The spring after my dad died, I was unable to plant flowers. Planting flowers such as impatiens, petunias, and geraniums was one way I brought beauty into my surroundings which gave me great joy. Each year I bought several flats of flowers to put in pots, hanging baskets, and flower beds. In the month of May following my dad’s passing, I had no desire, energy, or motivation to decorate the outside of my home with beautiful flowers. My creative potential was diminished. What was puzzling to me was that planting flowers had no connection with my dad. When I was a small child, my dad gave me a small section of his large garden to let me plant radishes, my favorite vegetable, and carrots. However, I have no memory of planting flowers with my dad. That activity was something my mom and dad did together.

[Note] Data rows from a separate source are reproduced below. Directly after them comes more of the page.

(** ** A small running instance *)

Module Example.
Import Server.

Definition env : Server.env :=
  {| CC_AVAILABLE := true; cpu_count := 8; gpu_available := false;
     REQUEST_TIMEOUT := 300 |}.

(** One uploaded image. *)
Definition image : pyval :=
  VDict (list_to_map [("filename", VStr "a.png");
                      ("path", VStr "uploads/a.png");
                      ("preview", VStr "data:image/jpeg;base64,")]).

Definition loaded : state :=
  {| batch := batch initial;
     session := <["images" := VList [image]]> Session.init |}.

Definition request : submit_request :=
  {| image_indices := [0]; method := "pls"; max_workers := None |}.

(** The state after the batch has been admitted. *)
Definition admitted : state :=
  (run_color_correction_parallel env "batch_1" request loaded).1.2.

Definition success : outcome :=
  Returned (BatchState.Success 0 "a.png" [("a_CC", "data:image/jpeg;base64,")]
                               "uploads/a.png").

(** A worker call that returns after one second, and one that returns one
    second after the timeout of 300 seconds has passed. *)
Definition quick : future :=
  {| f_idx := 0; f_started_at := 0; f_duration := Some 1; f_outcome := success |}.

Definition slow : future :=
  {| f_idx := 0; f_started_at := 0; f_duration := Some 301; f_outcome := success |}.

End Example.

(** ** Further functions of the backend *)

(** *** The progress list as values *)

Module Progress.
Import BatchState.

(** The scan of [update_status] (lines 128-133) on the entries themselves:
    the first entry that carries the index is rewritten, then [break]. *)
Fixpoint update_first (idx : Z) (f : item -> item) (items : list item)
    : list item :=
  match items with
  | [] => []
  | it :: rest =>
      if image_index it =? idx then f it :: rest
      else it :: update_first idx f rest
  end.

(** The references of [progress] are distinct and point at dicts of the
    heap, as [reset] builds them. *)
Definition wf (w : world) : Prop :=
  NoDup (progress w.2)
  ∧ Forall (fun l => (l < length w.1)%nat) (progress w.2).

(** The two statuses the fan-in loop writes. *)
Definition terminal (st : string) : Prop :=
  st = "completed" ∨ st = "failed".

End Progress.

(** *** More of the session and of the routes *)

Module Routes.
Import Server.

(** [ThreadSafeSession.extend_list] (lines 260-265). [None] is the
    [AttributeError] raised when the stored value is not a list. *)
Definition extend_list (key : string) (values : list pyval)
    (d : gmap string pyval) : option (gmap string pyval) :=
  match Session.get key (VList []) d with
  | VList l => Some (<[key := VList (l ++ values)]> d)
  | _ => None
  end.

(** [s.split(sep)] for a one-character separator. *)
Fixpoint split_on (sep : Ascii.ascii) (s : string) : list string :=
  match s with
  | EmptyString => [EmptyString]
  | String c s' =>
      if Ascii.eqb c sep then EmptyString :: split_on sep s'
      else match split_on sep s' with
           | h :: t => String c h :: t
           | [] => [String c EmptyString]
           end
  end.

(** The prefix stripping of [decode_image] (lines 373-374) and of
    [save_single_image] (lines 2017-2018, 2273-2274):
    [if ',' in s: s = s.split(',')[1]]. *)
Definition strip_data_uri (s : string) : string :=
  match split_on ","%char s with
  | _ :: second :: _ => second
  | _ => s
  end.

(** What [encode_image] returns for the base64 text [b64] (line 402). *)
Definition data_uri (b64 : string) : string :=
  "data:image/jpeg;base64," +:+ b64.

(** [',' in s]. *)
Fixpoint has_comma (s : string) : bool :=
  match s with
  | EmptyString => false
  | String c s' => Ascii.eqb c ","%char || has_comma s'
  end.

(** [int(0.8 * cpu_count)] in binary64 and in integer arithmetic, as for the
    CPU-bound policy. *)
Definition int_0_8_times_ieee (n : Z) : option Z :=
  Workers.trunc_float (PrimFloat.mul 0x1.999999999999ap-1%float
                                     (PrimFloat.of_uint63 (Uint63.of_Z n))).

Definition int_0_8_times (n : Z) : Z := (8 * n) / 10.

(** Pool size of the two save routes (lines 2032 and 2288):
    [min(max(2, int(0.8 * cpu_count)), len(save_tasks))]. *)
Definition save_workers (cpu_count n_tasks : Z) : Z :=
  Z.min (Z.max 2 (int_0_8_times cpu_count)) n_tasks.

(** The index check of the inference-only apply (lines 1798-1803):
    [0 <= idx < len(images_list)], on [int] entries. *)
Definition apply_validated (image_indices : list Z) (num_images : Z) : list Z :=
  filter (fun idx => 0 <= idx < num_images) image_indices.

(** What the apply route hands to its executor (lines 1784-1803 and
    1886-1888): the pool is sized from [len(image_indices)], the indices as
    requested, before they are checked; one task is submitted for each index
    that passes the check. *)
Definition apply_pool (cpu_count : Z) (has_gpu : bool)
    (user_max_workers : option Z) (image_indices : list Z) (num_images : Z)
    : Z * list Z :=
  (Workers.apply_workers cpu_count has_gpu user_max_workers
     (Z.of_nat (length image_indices)),
   apply_validated image_indices num_images).

(** The image shown as the final result of the single-image route
    (lines 1107-1121). [images_dict] maps a key to an optional image; for
    each step in pipeline order the key [<img_name>_<step>] is tried, then
    the bare step name, and a hit overwrites any earlier one. *)
Section FinalImage.
Context {image : Type}.

Definition step_image (img_name : string) (images_dict : gmap string (option image))
    (step_key : string) : option image :=
  match images_dict !! (img_name +:+ "_" +:+ step_key) with
  | Some (Some img) => Some img
  | _ =>
      match images_dict !! step_key with
      | Some (Some img) => Some img
      | _ => None
      end
  end.

Definition final_corrected (img_name : string)
    (images_dict : gmap string (option image)) : option (image * string) :=
  foldl (fun final step_key =>
           match step_image img_name images_dict step_key with
           | Some img => Some (img, step_key)
           | None => final
           end)
        None ["FFC"; "GC"; "WB"; "CC"].

End FinalImage.

(** How a future ends up in the counters. *)
Definition succeeded (f : future) : bool :=
  match f_outcome f with
  | Returned (BatchState.Success _ _ _ _) => true
  | _ => false
  end.

Definition recorded_status (f : future) : string :=
  if succeeded f then "completed" else "failed".

(** The worker call returns at some time. *)
Definition finishes (f : future) : Prop := is_Some (f_duration f).

(** How many of the futures return a successful result, how many do not. *)
Definition successes (l : list future) : Z :=
  Z.of_nat (length (filter (fun f => succeeded f = true) l)).

Definition failures (l : list future) : Z :=
  Z.of_nat (length (filter (fun f => succeeded f = false) l)).

(** The entries of ['batch_processed_images']. *)
Definition processed_images (s : gmap string pyval) : list pyval :=
  match Session.get "batch_processed_images" (VList []) s with
  | VList l => l
  | _ => []
  end.

(** What handling the futures [pending] adds up to between two states of
    the fan-in loop. *)
Definition run_totals (pending : list future) (s s' : state) : Prop :=
  let b := (batch s).2 in
  let b' := (batch s').2 in
  BatchState.completed b' = BatchState.completed b + successes pending
  ∧ BatchState.failed b' = BatchState.failed b + failures pending
  ∧ Z.of_nat (length (BatchState.results b'))
    = Z.of_nat (length (BatchState.results b)) + successes pending
  ∧ BatchState.total b' = BatchState.total b
  ∧ BatchState.active b' = BatchState.active b
  ∧ BatchState.batch_id b' = BatchState.batch_id b
  ∧ processed_is_list (session s')
  ∧ Z.of_nat (length (processed_images (session s')))
    = Z.of_nat (length (processed_images (session s))) + successes pending.

End Routes.

(** * Properties *)

(** ** Worker policy *)

Section WorkerPolicy.
Import Workers.

(** The integer form of [int(0.6 * cpu_count)] is what binary64 arithmetic
    computes, for every count up to 2048. *)
Lemma int_0_6_times_is_ieee (n : Z) :
  0 <= n <= 2048 -> int_0_6_times_ieee n = Some (int_0_6_times n).
Proof.
  intros Hn.
  pose (ok := fun k : Z =>
    match int_0_6_times_ieee k with
    | Some r => r =? int_0_6_times k
    | None => false
    end).
  assert (Hall : forallb ok (seqZ 0 2049) = true) by (vm_compute; reflexivity).
  rewrite forallb_forall in Hall.
  assert (Hin : In n (seqZ 0 2049)).
  { apply list_elem_of_In, elem_of_seqZ. lia. }
  specialize (Hall n Hin). unfold ok in Hall.
  destruct (int_0_6_times_ieee n) as [r|]; [|discriminate].
  apply Z.eqb_eq in Hall. by subst.
Qed.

Looking back on this time of adjusting to the loss of my dad, I realized that grief can block creativity and stifle it. Deep sorrow can interfere with the creative parts of our minds. Our creative output can dry up during this season of drought and bereavement. Each of us has creative potential that is often interrupted when loss occurs. Designing and developing works of art are sometimes delayed. We must give ourselves grace when this occurs and give ourselves time to find our creative voice, remembering we can’t force the creative process when our hearts are heavy. Thankfully, there is a season for everything.
Creative God, help us give ourselves grace and space in times of grief and heartache. Amen.